Unprogramming Part 4: The Recipe Revealed!

Amy Koester of Show Me Librarian and I are tag-teaming at our blogs this week to report out the Chicago ALA Conversation Starter -Unprogramming: Recipes for School Age Success - that we led on Monday July 2.  Please join our continuing conversation in the comments or on Twitter by using the hashtag #unprogramming.

I don't know about you, but when I am looking for something new to cook and browsing through recipes, the ones I pick are often the simplest  - ones with few ingredients, easily accomplished in a busy life and full of flavor. Not for me the ones that list 15 items to put my hands on and too much time in the kitchen.

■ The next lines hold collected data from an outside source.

(** * The continual-learning adapter of [models/utils/continual_model.py]

    A shallow embedding of the class [ContinualModel]: construction with
    the optimizer looked up by name, the forward pass, the instrumented
    training step [meta_observe] around the abstract [observe], the
    logging hook [autolog_wandb], and the checkpoint methods [save] and
    [load].

    Python objects are records, dictionaries are finite maps, and every
    method is a function from the state it can reach (the adapter and its
    surroundings) to a result, which is a value or a raised exception,
    together with the state it leaves behind. *)

From stdpp Require Import gmap strings list fin_maps.

Open Scope string_scope.
Open Scope list_scope.

(** ** Python values *)

(** Exceptions, by class.  [KeyError] carries the missing key,
    [AttributeError] and [NameError] the missing name, [OSError] the path
    that could not be opened. *)
Inductive exn :=
| KeyError (key : string)
| ValueError
| TypeError
| AttributeError (attr : string)
| NameError (name : string)
| NotImplementedError (msg : string)
| OSError (path : string)
| UnpicklingError
| EOFError
| RuntimeError.

(** The outcome of an expression: a value, or a raised exception. *)
Inductive result (A : Type) :=
| Ok (a : A)
| Raise (e : exn).
Arguments Ok {A} a.
Arguments Raise {A} e.

(** Python numbers.  A float is kept as the bit pattern of its IEEE-754
    double: nothing below computes with it, values are only moved. *)
Inductive scalar :=
| SBool (b : bool)
| SInt (z : Z)
| SFloat (bits : Z).

(** A [torch.Tensor] with its shape.  A zero-dimensional tensor has the
    empty shape and holds exactly one element; any other tensor has the
    shape [d :: ds]. *)
Inductive Tensor :=
| Tensor0 (x : scalar)
| TensorN (d : nat) (ds : list nat) (xs : list scalar).

Definition shape (t : Tensor) : list nat :=
  match t with
  | Tensor0 _ => []
  | TensorN d ds _ => d :: ds
  end.
(** X12.  A resolvable edge with a non-empty label gets one [text] child, at
    the midpoint of its two anchors raised by 10, holding the label; an edge
    without label, or with the empty label, gets none.  The label never
    changes the path data. *)
Theorem renderEdge_label (edge : FlowEdge) (ns : list FlowNode)
    (sourceNode targetNode : FlowNode) :
  List.find (λ n, bool_decide (node_id n = edge_source edge)) ns = Some sourceNode →
  List.find (λ n, bool_decide (node_id n = edge_target edge)) ns = Some targetNode →
  let sourceX := pos_x (node_position sourceNode) + num 60 in
  let sourceY := pos_y (node_position sourceNode) + num 25 in
  let targetX := pos_x (node_position targetNode) + num 60 in
  let targetY := pos_y (node_position targetNode) + num 25 in
  let midX := (sourceX + targetX) / num 2 in
  let midY := (sourceY + targetY) / num 2 in
  ∃ el,
    renderEdge edge ns = Some el
    ∧ (∀ l, edge_label edge = Some l → l ≠ "" →
         ∃ txt, find_all "text" el = [txt]
                ∧ el_prop "x" txt = Some (PVal (VNum midX))
                ∧ el_prop "y" txt = Some (PVal (VNum (midY - num 10)))
                ∧ el_children txt = [Text l])
    ∧ (edge_label edge = None ∨ edge_label edge = Some "" →
       find_all "text" el = [])
    ∧ edge_path_d el
      = Some (pathD (edge_type edge) sourceX sourceY targetX targetY midY).
Proof.
  intros Hs Ht sourceX sourceY targetX targetY midX midY.
  unfold renderEdge. rewrite Hs, Ht.
  eexists. split; [reflexivity|].
  fold sourceX sourceY targetX targetY midX midY.
  destruct (edge_label edge) as [[|c l]|]; simpl.
  - split; [by intros l [= <-]|]. done.
  - split; [|split; [by intros [|]|done]].
    intros l' [= <-] _. eexists. split; [reflexivity|]. done.
  - split; [by intros l|]. done.
Qed.

Lemma renderEdge_label_witness :
  ∃ el,
    renderEdge labelled_edge two_nodes = Some el
    ∧ ∃ txt, find_all "text" el = [txt] ∧ el_children txt = [Text "Verified"].
Proof.
  destruct (renderEdge_label labelled_edge two_nodes
              (plain_node "a" 0 0) (plain_node "b" 100 40) eq_refl eq_refl)
    as (el & Hel & Hlabel & _).
  exists el. split; [exact Hel|].
  destruct (Hlabel "Verified" eq_refl) as (txt & Htxt & _ & _ & Hch);
    [discriminate|].
  exists txt. split; [exact Htxt | exact Hch].
Defined.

Doing unprogramming is very similar. There is a kind of recipe to create these programs. But like all the very best recipes, it allows endless innovation to surprise and sparkle the palate.

Unprogramming Recipe

1. Choose a book or subject
What's popular with kids - dinosaurs, Big Nate, space, Legos, Diary of a Wimpy Kid; Star Wars, ninjas, Magic Tree House, Elephant and Piggie, pirates, pets?  Take advantage of built-in interest and tie that into your collection.

2. Gather activity ideas 
Use Pinterest, blogs, publisher websites, pubyac and alsc listserv posts, ideas from professional journals and books that you've been saving to find book trailers; authors talking about their work; cool videos/websites on the subject material (Wimpy Yourself!). Then simply decide which three or four pieces you want to put into the program to appeal to the kids and highlight the books.

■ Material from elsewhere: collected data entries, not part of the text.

(** The accumulator holds, for every host name, the first occurrence with
    the findings of all later occurrences appended in order. *)
Lemma run_lookup hs n :
  hostMap (foldl processHost initState hs) !! n = mergedEntry n hs.
Proof.
  revert n. induction hs as [|x hs IH] using rev_ind; intros n.
  - simpl. by rewrite lookup_empty.
  - rewrite foldl_snoc.
    destruct (decide (ReportHost_Name x = n)) as [<-|Hne].
    + unfold processHost. rewrite IH.
      unfold mergedEntry. rewrite named_snoc, decide_True by done.
      destruct (named (ReportHost_Name x) hs) as [|h0 later]; simpl;
        rewrite lookup_insert_eq; f_equal.
      * by rewrite appendItems_nil.
      * by rewrite appendItems_appendItems, itemsOf_app, itemsOf_singleton.
    + rewrite processHost_lookup_ne, IH by done.
      unfold mergedEntry. rewrite named_snoc, decide_False by done.
      by rewrite app_nil_r.
Qed.

Lemma run_names hs k v :
  hostMap (foldl processHost initState hs) !! k = Some v →
  ReportHost_Name v = k.
Proof. rewrite run_lookup. apply mergedEntry_name. Qed.

Lemma run_basePolicy hs :
  basePolicy (foldl processHost initState hs) = zero_Policy.
Proof.
  induction hs as [|x hs IH] using rev_ind; [done|].
  by rewrite foldl_snoc, processHost_basePolicy.
Qed.
(** * JhdzAI: the live voice conversation controller and the chat service

    A shallow embedding of
      - [components/features/LiveConversation.tsx] (session lifecycle,
        transcript accumulation, playback scheduling, PCM quantisation),
      - [services/geminiService.ts] ([getChatResponse]),
      - [components/features/Chat.tsx] ([handleSendMessage]).

    Conventions.
      - JavaScript numbers are modelled by exact rationals ([Q]); typed-array
        stores are modelled with their wrap-around written out.
      - A [Uint8Array] is a list of 8-bit integers ([Z] in [0,256)).
      - React state and refs are fields of one [State] record; a state
        setter is a state update, a ref assignment likewise.
      - Every call to a browser or SDK object is recorded as an [Event] of
        the handler's trace, so that "released once" can be counted.
      - Each event handler is a transition. [startConversation] suspends
        at [await getUserMedia]: its two halves are transitions of their
        own, between which other handlers can run. *)

From Stdlib Require Import ZArith QArith Qminmax Qabs Lia Lqa List String Ascii Bool.
Import ListNotations.

Set Implicit Arguments.

(** ** JavaScript values *)

Module JS.

(** A thrown value: the name of the error and its message. *)
Inductive Exn : Type :=
| Error (name : string) (message : string).

(** The completion of a call: a normal value or a thrown exception. *)
Inductive Completion (A : Type) : Type :=
| Normal (a : A)
| Throw (e : Exn).
Arguments Normal {A} a.
Arguments Throw {A} e.

(** The truthiness of a string: every string but the empty one. *)
Definition truthy (s : string) : bool :=
  match s with
  | EmptyString => false
  | String _ _ => true
  end.

(** Truncation toward zero of a number. *)
Definition trunc (x : Q) : Z := Z.quot (Qnum x) (Zpos (Qden x)).

(** [ToInt16]: the store conversion of an [Int16Array] element:
    truncate, reduce modulo 2^16, and read the result as signed. *)
Definition ToInt16 (x : Q) : Z :=
  let int16bit := (trunc x mod 65536)%Z in
  if (32768 <=? int16bit)%Z then (int16bit - 65536)%Z else int16bit.

(** [String.prototype.trim] on the ASCII white space characters. *)
Definition is_space (c : ascii) : bool :=
  let n := nat_of_ascii c in
  ((9 <=? n) && (n <=? 13))%nat || (n =? 32)%nat.

Fixpoint trimStart (s : string) : string :=
  match s with
  | EmptyString => EmptyString
  | String c s' => if is_space c then trimStart s' else s
  end.

Fixpoint trimEnd (s : string) : string :=
  match s with
  | EmptyString => EmptyString
  | String c s' =>
      match trimEnd s' with
      | EmptyString => if is_space c then EmptyString else String c EmptyString
      | t => String c t
      end
  end.

Definition trim (s : string) : string := trimEnd (trimStart s).

(** [s.startsWith(p)]. *)
Definition startsWith (p s : string) : bool := String.prefix p s.

(** [s.split(',')[1]]: the text between the first and the second comma,
    [None] (undefined) when [s] has no comma. *)
Fixpoint upto_comma (s : string) : string :=
  match s with
  | EmptyString => EmptyString
  | String c s' => if Ascii.eqb c "," then EmptyString else String c (upto_comma s')
  end.

Fixpoint split_comma_1 (s : string) : option string :=
  match s with
  | EmptyString => None
  | String c s' => if Ascii.eqb c "," then Some (upto_comma s') else split_comma_1 s'
  end.

End JS.
Import JS.

(** ** utils/audioUtils: the audio codec bridge

    The module is imported by the live conversation panel
    ([decode], [encode], [decodeAudioData]) and is taken as an interface. *)

(** A decoded, playable buffer: the frames of each channel and the rate. *)
Record AudioBuffer : Type := {
  buffer_samples : list Q;
  buffer_frames : nat;
  buffer_sampleRate : positive
}.

(** [audioBuffer.duration], in seconds. *)
Definition duration (b : AudioBuffer) : Q :=
  Qmake (Z.of_nat (buffer_frames b)) (buffer_sampleRate b).

Class AudioUtils : Type := {
  (** bytes to transport text *)
  encode : list Z -> string;
  (** transport text to bytes; throws on malformed text *)
  decode : string -> Completion (list Z);
  (** bytes, sample rate, channel count to a playable buffer; may throw *)
  decodeAudioData : list Z -> positive -> nat -> Completion AudioBuffer
}.

Module Base64.

Local Open Scope Z_scope.

Definition alphabet : string :=
  "ABCDEFGHIJKLMNOPQRSTUVWXYZabcdefghijklmnopqrstuvwxyz0123456789+/".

3. Mix in materials for kids to explore
If you are like many libraries you have a closet, cupboard, basement or under-the-desk area crammed with unused and left-over material. Browse though it to find materials to re-purpose for your purposes. Claw hand grabbers become robot arms, dinosaur arms, extensions for planet mining. Paper bags become puppets, demonstrate scientific principles, contain survival kits after a planetary crash landing. Paper scraps become gravity-defiers, art, disguise components for superheroes.

Set up simple centers or "stations of stuff" for kids to free-explore/discover as many times as they wish. Be there to chat, inform, elicit impromptu discussion.

4. Digital Camera or Smartphone
Take pictures of all the fun, learning and discovery going on around you (you have plenty of time because the kids are becoming their own leaders as they explore each component).

Now, gather the kids and highlight the book through reading; booktalking; author information; video or discussion of subject, character or author.  Introduce the different activities available to kids and invite them to participate as they’d like. Mix in encouragement, informational tidbits and oversight and kids provide the motivated use at “stations-of-stuff”. Bake for 45 minutes.

Voila!  A tasty mix of interesting content that is not too hot, not too cold, not too spicy, not too sweet - it's just right. And you didn't have to kill yourself for hours in a hot kitchen getting this enticing-to-kids dish prepared! 

Tomorrow Amy and I will both blog with sources for great unprograms and ways unprogramming creates positive change.